Hey, ok I have followed through the steps up to the DIF Format command,Data Integrity Field
DIF extends the disk sector from its traditional 512-byte, to 520-byte, by adding 8 additional protection bytes. You might also find also disk sectors extended to 528-byte by custom firmware.
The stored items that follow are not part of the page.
(* ===== verification/QueueInv.v ===== *)
(** * The storage invariant

    [Inv v S]: the view [v] of a queue stores the abstract queue [S]. Every task hash
    carries its task's fields, and every index holds exactly the tasks of its status:
    a task is in [pending] and [pending_rank] iff it is pending, in [active] and
    [lease] iff it is active, in [scheduled], [retry] or [archived] iff it has that
    status, and in no index once completed. *)

From S2P Require Import Prelude GoLib Redis Keys Scripts QueueView QueueSpec.

Definition state_name (st : astatus) : string :=
  match st with
  | APending => "pending"
  | AScheduled _ => "scheduled"
  | AActive _ _ => "active"
  | ARetry _ => "retry"
  | AArchived _ => "archived"
  | ACompleted => "completed"
  end.

Definition attempt_of (st : astatus) : option string :=
  match st with AActive a _ => Some a | _ => None end.

(** Arrival numbers are positive, at most the counter, and unique. *)
Record aq_wf (S : aqueue) : Prop := {
  wf_seq : 0 ≤ aq_seq S ≤ MaxInt64;
  wf_bound : ∀ id t, aq_tasks S !! id = Some t → 0 < at_seq t ≤ aq_seq S;
  wf_unique : ∀ id id' t t', aq_tasks S !! id = Some t → aq_tasks S !! id' = Some t' →
    at_seq t = at_seq t' → id = id'
}.

Lemma wf_put id t t' S :
  aq_wf S → aq_tasks S !! id = Some t → at_seq t' = at_seq t → aq_wf (aq_put id t' S).
Proof.
  intros [Hs Hb Hu] Ht Hseq. constructor; simpl; [done|..].
  - intros i u [[<- <-]|[? ?]]%lookup_insert_Some; [rewrite Hseq|]; eauto.
  - intros i i' u u' [[<- <-]|[? ?]]%lookup_insert_Some [[<- <-]|[? ?]]%lookup_insert_Some;
      rewrite ?Hseq; eauto.
Qed.

Lemma wf_del id S : aq_wf S → aq_wf (aq_del id S).
Proof.
  intros [Hs Hb Hu]. constructor; simpl; [done|..].
  - intros i u [? ?]%lookup_delete_Some. eauto.
  - intros i i' u u' [? ?]%lookup_delete_Some [? ?]%lookup_delete_Some. eauto.
Qed.

Lemma wf_add id msg rank st S S' :
  aq_wf S → aq_seq S < MaxInt64 → s_add id msg rank st S = Some S' → aq_wf S'.
Proof.
  intros [Hs Hb Hu] Hmax. unfold s_add. destruct (aq_tasks S !! id); [done|]. intros [= <-].
  constructor; simpl; [lia|..].
  - intros i u [[<- <-]|[? Hi]]%lookup_insert_Some; [simpl; lia|]. specialize (Hb _ _ Hi). lia.
  - intros i i' u u' [[<- <-]|[? Hi]]%lookup_insert_Some [[<- <-]|[? Hi']]%lookup_insert_Some;
      simpl; intros; try (specialize (Hb _ _ Hi)); try (specialize (Hb _ _ Hi')); eauto; lia.
Qed.

#[export] Hint Resolve wf_put wf_del wf_add : gte.

Section inv.
Context `{Redis}.

Record task_rel (id : string) (h : gmap string string) (t : atask) : Prop := {
  tr_msg : h !! "msg" = Some (at_msg t);
  tr_state : h !! "state" = Some (state_name (at_status t));
  tr_rank : ∃ r, h !! "rank" = Some r ∧ parse_score r = Some (at_rank t);
  tr_member : h !! "rank_member" = Some (member_of id t);
  tr_attempt : h !! "attempt_id" = attempt_of (at_status t)
}.

Record Inv (v : qview) (S : aqueue) : Prop := {
  inv_task : ∀ id, option_Forall2 (task_rel id) (qv_task v !! id) (aq_tasks S !! id);
  inv_zset : ∀ z, qv_zset v z = aq_zset z S;
  inv_nodup : ∀ l, NoDup (qv_list v l);
  inv_list : ∀ l id, id ∈ qv_list v l ↔ ∃ t, aq_tasks S !! id = Some t ∧ lpart l t = true;
  inv_seq : qv_seq v = aq_seq S
}.

(** The keyspace implements abstract queue [S] under the keys of queue [q], and is
    [ks0] elsewhere. *)
Definition Impl (q : string) (ks0 ks : keyspace_t) (S : aqueue) : Prop :=
  ∃ v, Rep q ks0 ks v ∧ Inv v S ∧ aq_wf S.

(** *** Reading a task through the invariant *)

Lemma Inv_task_Some v S id t :
  Inv v S → aq_tasks S !! id = Some t →
  ∃ h, qv_task v !! id = Some h ∧ default ∅ (qv_task v !! id) = h ∧ task_rel id h t.
Proof.
  intros HI Ht. pose proof (inv_task _ _ HI id) as Hr. rewrite Ht in Hr.
  inversion Hr as [h ? Hh E|]; subst. eauto.
Qed.

Lemma Inv_task_None v S id :
  Inv v S → aq_tasks S !! id = None → qv_task v !! id = None.
Proof.
  intros HI Ht. pose proof (inv_task _ _ HI id) as Hr. rewrite Ht in Hr. by inversion Hr.
Qed.

Lemma task_rel_nonempty id h t : task_rel id h t → h ≠ ∅.
Proof. intros Hr ->. pose proof (tr_msg _ _ _ Hr) as Hm. by rewrite lookup_empty in Hm. Qed.

(** The [state] field names the status of the task, if there is one. *)
Lemma Inv_state v S id :
  Inv v S →
  default ∅ (qv_task v !! id) !! "state" = (state_name ∘ at_status) <$> aq_tasks S !! id.
Proof.
  intros HI. destruct (aq_tasks S !! id) as [t|] eqn:Ht.
  - destruct (Inv_task_Some _ _ _ _ HI Ht) as (h & _ & -> & Hr). apply Hr.
  - by rewrite (Inv_task_None _ _ _ HI Ht).
Qed.

Lemma Inv_attempt v S id :
  Inv v S →
  default ∅ (qv_task v !! id) !! "attempt_id" = aq_tasks S !! id ≫= attempt_of ∘ at_status.
Proof.
  intros HI. destruct (aq_tasks S !! id) as [t|] eqn:Ht.
  - destruct (Inv_task_Some _ _ _ _ HI Ht) as (h & _ & -> & Hr). apply Hr.
  - by rewrite (Inv_task_None _ _ _ HI Ht).
Qed.

(** *** Changing one task *)

(** How a list index changes when a task enters or leaves it. *)
Definition lstep (old new : bool) (id : string) (l l' : list string) : Prop :=
  match old, new with
  | false, true => l' = id :: l ∨ l' = l ++ [id]
  | true, false => l' = remove_first id l
  | _, _ => l' = l
  end.

Definition in_list (l : lname) (o : option atask) : bool :=
  match o with Some t => lpart l t | None => false end.

Lemma lstep_spec old new id l l' :
  NoDup l → (id ∈ l ↔ old = true) → lstep old new id l l' →
  NoDup l' ∧ ∀ x, x ∈ l' ↔ (x = id ∧ new = true) ∨ (x ≠ id ∧ x ∈ l).
Proof.
  intros Hnd Hin Hl. destruct old, new; simpl in Hl; try destruct Hl as [Hl|Hl]; subst l'.
  - split; [done|]. intros x. destruct (decide (x = id)) as [->|]; naive_solver.
  - split; [by apply NoDup_remove_first|]. intros x. rewrite elem_of_remove_first by done.
    naive_solver.
  - split; [constructor; [|done]; naive_solver|]. intros x. rewrite elem_of_cons.
    destruct (decide (x = id)) as [->|]; naive_solver.
  - split.
    + apply NoDup_app. split_and!; [done| |apply NoDup_singleton].
      intros x Hx ->%list_elem_of_singleton. naive_solver.
    + intros x. rewrite elem_of_app, list_elem_of_singleton.
      destruct (decide (x = id)) as [->|]; naive_solver.
  - split; [done|]. intros x. destruct (decide (x = id)) as [->|]; naive_solver.
Qed.

(** The invariant after task [id] became [o]: its hash, its place in every index and
    nothing else has changed. *)
Lemma Inv_step v S v' S' id :
  Inv v S →
  (∀ i, i ≠ id → aq_tasks S' !! i = aq_tasks S !! i) →
  (∀ t t', aq_tasks S !! id = Some t → aq_tasks S' !! id = Some t' → at_seq t' = at_seq t) →
  (∀ i, i ≠ id → qv_task v' !! i = qv_task v !! i) →
  option_Forall2 (task_rel id) (qv_task v' !! id) (aq_tasks S' !! id) →
  (∀ z, qv_zset v' z = zstep (part_of z id S) (part_of z id S') (qv_zset v z)) →
  (∀ l, lstep (in_list l (aq_tasks S !! id)) (in_list l (aq_tasks S' !! id)) id
          (qv_list v l) (qv_list v' l)) →
  qv_seq v' = aq_seq S' →
  Inv v' S'.
Proof.
  intros HI Hother Hseq Hvother Hid Hz Hl Hs.
  assert (∀ l, NoDup (qv_list v' l) ∧ ∀ x, x ∈ qv_list v' l ↔
    (x = id ∧ in_list l (aq_tasks S' !! id) = true) ∨ (x ≠ id ∧ x ∈ qv_list v l)) as Hlist.
  { intros l. eapply lstep_spec; [apply (inv_nodup _ _ HI)| |apply Hl].
    rewrite (inv_list _ _ HI). unfold in_list. destruct (aq_tasks S !! id); naive_solver. }
  constructor.
  - intros i. destruct (decide (i = id)) as [->|Hne]; [done|].
    rewrite Hother, Hvother by done. apply (inv_task _ _ HI).
  - intros z. rewrite Hz, (inv_zset _ _ HI). symmetry. apply aq_zset_zstep; [done|].
    unfold part_of. intros m s m' s' Ha Hb.
    destruct (aq_tasks S !! id) as [t|] eqn:Et; [|done].
    destruct (aq_tasks S' !! id) as [t'|] eqn:Et'; [|done]. simpl in Ha, Hb. revert Ha Hb.
    specialize (Hseq _ _ eq_refl eq_refl). unfold zpart, member_of. rewrite Hseq.
    destruct z, (at_status t), (at_status t'); naive_solver.
  - intros l. apply Hlist.
  - intros l x. rewrite (proj2 (Hlist l)), (inv_list _ _ HI).
    destruct (decide (x = id)) as [->|Hne].
    + unfold in_list. destruct (aq_tasks S' !! id); naive_solver.
    + rewrite (Hother x) by done. naive_solver.
  - done.
Qed.
End inv.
OEM rebranded HDDs or SSDs from major storage vendors are plagued with this "enhancement". Linux does not support 520-byte sectors, unless the drive is formatted with DIF and installed into a DIF-capable HBA.
Example of branded disk:
Code:
# sg_scan -i /dev/sda
/dev/sda: scsi0 channel=0 id=0 lun=0
NETAPP X287_S15K5288A15 NA00 [rmb=0 cmdq=1 pqual=0 pdev=0x0]
Example of unbranded disk:
Code:
# sg_scan -i /dev/sda
/dev/sda: scsi0 channel=0 id=0 lun=0
ATA HUH537060BKD702 0003 [rmb=0 cmdq=1 pqual=0 pdev=0x0]
DIF format command:
Code:
# sg_format -vFs 512 /dev/sda
Since Linux cannot normally see disks with 520-byte sectors, is safe to try formatting the disk with 512-byte sectors. See the detailed formatting process, below.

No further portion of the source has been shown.